> [What the task requires] In the records below, find each line with the word "AllocationAskDAOInfo" and copy it.

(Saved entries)
(* ===== verification/Dao.v ===== *)
(** * Data objects

    The structures exchanged with the YuniKorn scheduler ([dao.*], of which the
    records below keep every field the sources read or write) and the
    repository's own structures of [internal/model/models.go].  A nil map,
    slice or pointer is [None]; a field that the sources only pass on as a
    document is a [doc]. *)
From S2P Require Import Prelude.

(** A document passed on without being inspected; nil is [None]. *)
Definition doc : Type := option string.

Definition Resources : Type := option (gmap string Z).

Record StateDAOInfo := mkStateDAOInfo {
  Time : Z;
  ApplicationState : string;
}.

(** [alloc_other] and [ask_other] stand for the fields that the sources never
    touch; they are [None] on the objects the sources create. *)
Record AllocationDAOInfo := mkAllocationDAOInfo {
  AllocationID : string;
  AllocResourcePerAlloc : Resources;
  AllocationTime : Z;
  alloc_other : doc;
}.

Record AllocationAskDAOInfo := mkAllocationAskDAOInfo {
  AllocationKey : string;
  AskResourcePerAlloc : Resources;
  RequestTime : Z;
  ask_other : doc;
}.

Record ApplicationDAOInfo := mkApplicationDAOInfo {
  ApplicationID : string;
  UsedResource : Resources;
  MaxUsedResource : Resources;
  AppPendingResource : Resources;
  AppPartition : string;
  AppQueueName : string;
  SubmissionTime : Z;
  FinishedTime : option Z;
  Requests : option (list AllocationAskDAOInfo);
  Allocations : option (list AllocationDAOInfo);
  State : string;
  User : string;
  Groups : option (list string);
  RejectedMessage : string;
  StateLog : option (list StateDAOInfo);
  PlaceholderData : doc;
  HasReserved : bool;
  Reservations : doc;
  MaxRequestPriority : Z;
}.

Inductive PartitionQueueDAOInfo := mkPartitionQueueDAOInfo {
  QueueName : string;
  Status : string;
  Partition : string;
  PendingResource : Resources;
  MaxResource : Resources;
  GuaranteedResource : Resources;
  AllocatedResource : Resources;
  PreemptingResource : Resources;
  HeadRoom : Resources;
  IsLeaf : bool;
  IsManaged : bool;
  Properties : option (gmap string string);
  Parent : string;
  TemplateInfo : doc;
  Children : list PartitionQueueDAOInfo;
  AbsUsedCapacity : Resources;
  MaxRunningApps : Z;
  RunningApps : Z;
  CurrentPriority : Z;
  AllocatingAcceptedApps : option (list string);
}.

Record PartitionCapacity := mkPartitionCapacity {
  Capacity : Resources;
  UsedCapacity : Resources;
  Utilization : Resources;
}.

Record PartitionInfo := mkPartitionInfo {
  PClusterID : string;
  PName : string;
  PCapacity : PartitionCapacity;
  TotalNodes : Z;
  Applications : option (gmap string Z);
  TotalContainers : Z;
  PState : string;
  LastStateTransitionTime : Z;
}.

Record NodeDAOInfo := mkNodeDAOInfo {
  NodeID : string;
  HostName : string;
  RackName : string;
  Attributes : option (gmap string string);
  NCapacity : Resources;
  Allocated : Resources;
  Occupied : Resources;
  Available : Resources;
  Utilized : Resources;
  NAllocations : doc;
  Schedulable : bool;
  IsReserved : bool;
  NReservations : option (list string);
}.

Record PartitionNodesUtilDAOInfo := mkPartitionNodesUtilDAOInfo {
  UClusterID : string;
  UPartition : string;
  NodesUtilList : doc;
}.

Record ApplicationHistoryDAOInfo := mkApplicationHistoryDAOInfo {
  ATimestamp : Z;
  TotalApplications : string;
}.

Record ContainerHistoryDAOInfo := mkContainerHistoryDAOInfo {
  CTimestamp : Z;
  CTotalContainers : string;
}.

(** ** [internal/model/models.go]

    [model.ApplicationDAOInfo] and [model.PartitionQueueDAOInfo] embed the
    scheduler's structures; [sql.NullString] and [sql.NullInt64] are options.
    The embedded queue's own [Children] are shadowed by [MChildren]. *)
Record ModelApplication := mkModelApplication {
  MCreatedAt : option Z;
  QueueID : string;
  MApp : ApplicationDAOInfo;
}.

Inductive ModelQueue := mkModelQueue {
  Id : string;
  ParentId : option string;
  MQueue : PartitionQueueDAOInfo;
  MChildren : list ModelQueue;
  CreatedAt : option Z;
  DeletedAt : option Z;
}.

(** ** Updates and measures of the recursive structures *)
Definition set_Partition (p : string) (q : PartitionQueueDAOInfo) : PartitionQueueDAOInfo :=
  mkPartitionQueueDAOInfo (QueueName q) (Status q) p (PendingResource q) (MaxResource q)
    (GuaranteedResource q) (AllocatedResource q) (PreemptingResource q) (HeadRoom q) (IsLeaf q)
    (IsManaged q) (Properties q) (Parent q) (TemplateInfo q) (Children q) (AbsUsedCapacity q)
    (MaxRunningApps q) (RunningApps q) (CurrentPriority q) (AllocatingAcceptedApps q).

Definition set_Children (cs : list PartitionQueueDAOInfo) (q : PartitionQueueDAOInfo) :
    PartitionQueueDAOInfo :=
  mkPartitionQueueDAOInfo (QueueName q) (Status q) (Partition q) (PendingResource q) (MaxResource q)
    (GuaranteedResource q) (AllocatedResource q) (PreemptingResource q) (HeadRoom q) (IsLeaf q)
    (IsManaged q) (Properties q) (Parent q) (TemplateInfo q) cs (AbsUsedCapacity q)
    (MaxRunningApps q) (RunningApps q) (CurrentPriority q) (AllocatingAcceptedApps q).

Definition set_MChildren (cs : list ModelQueue) (q : ModelQueue) : ModelQueue :=
  mkModelQueue (Id q) (ParentId q) (MQueue q) cs (CreatedAt q) (DeletedAt q).

(** Induction over the queue tree with the hypothesis on every child. *)
Section queue_ind.
Context (P : PartitionQueueDAOInfo → Prop).
Context (Hnode : ∀ q, Forall P (Children q) → P q).

Fixpoint PartitionQueueDAOInfo_tree_ind (q : PartitionQueueDAOInfo) : P q :=
  Hnode q
    ((fix go (l : list PartitionQueueDAOInfo) : Forall P l :=
        match l with
        | [] => Forall_nil_2 P
        | c :: l' => Forall_cons_2 P c l' (PartitionQueueDAOInfo_tree_ind c) (go l')
        end) (Children q)).
End queue_ind.

Section model_queue_ind.
Context (P : ModelQueue → Prop).
Context (Hnode : ∀ q, Forall P (MChildren q) → P q).

Fixpoint ModelQueue_tree_ind (q : ModelQueue) : P q :=
  Hnode q
    ((fix go (l : list ModelQueue) : Forall P l :=
        match l with
        | [] => Forall_nil_2 P
        | c :: l' => Forall_cons_2 P c l' (ModelQueue_tree_ind c) (go l')
        end) (MChildren q)).
End model_queue_ind.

> [Solved problem]
Record AllocationAskDAOInfo := mkAllocationAskDAOInfo {
  Requests : option (list AllocationAskDAOInfo);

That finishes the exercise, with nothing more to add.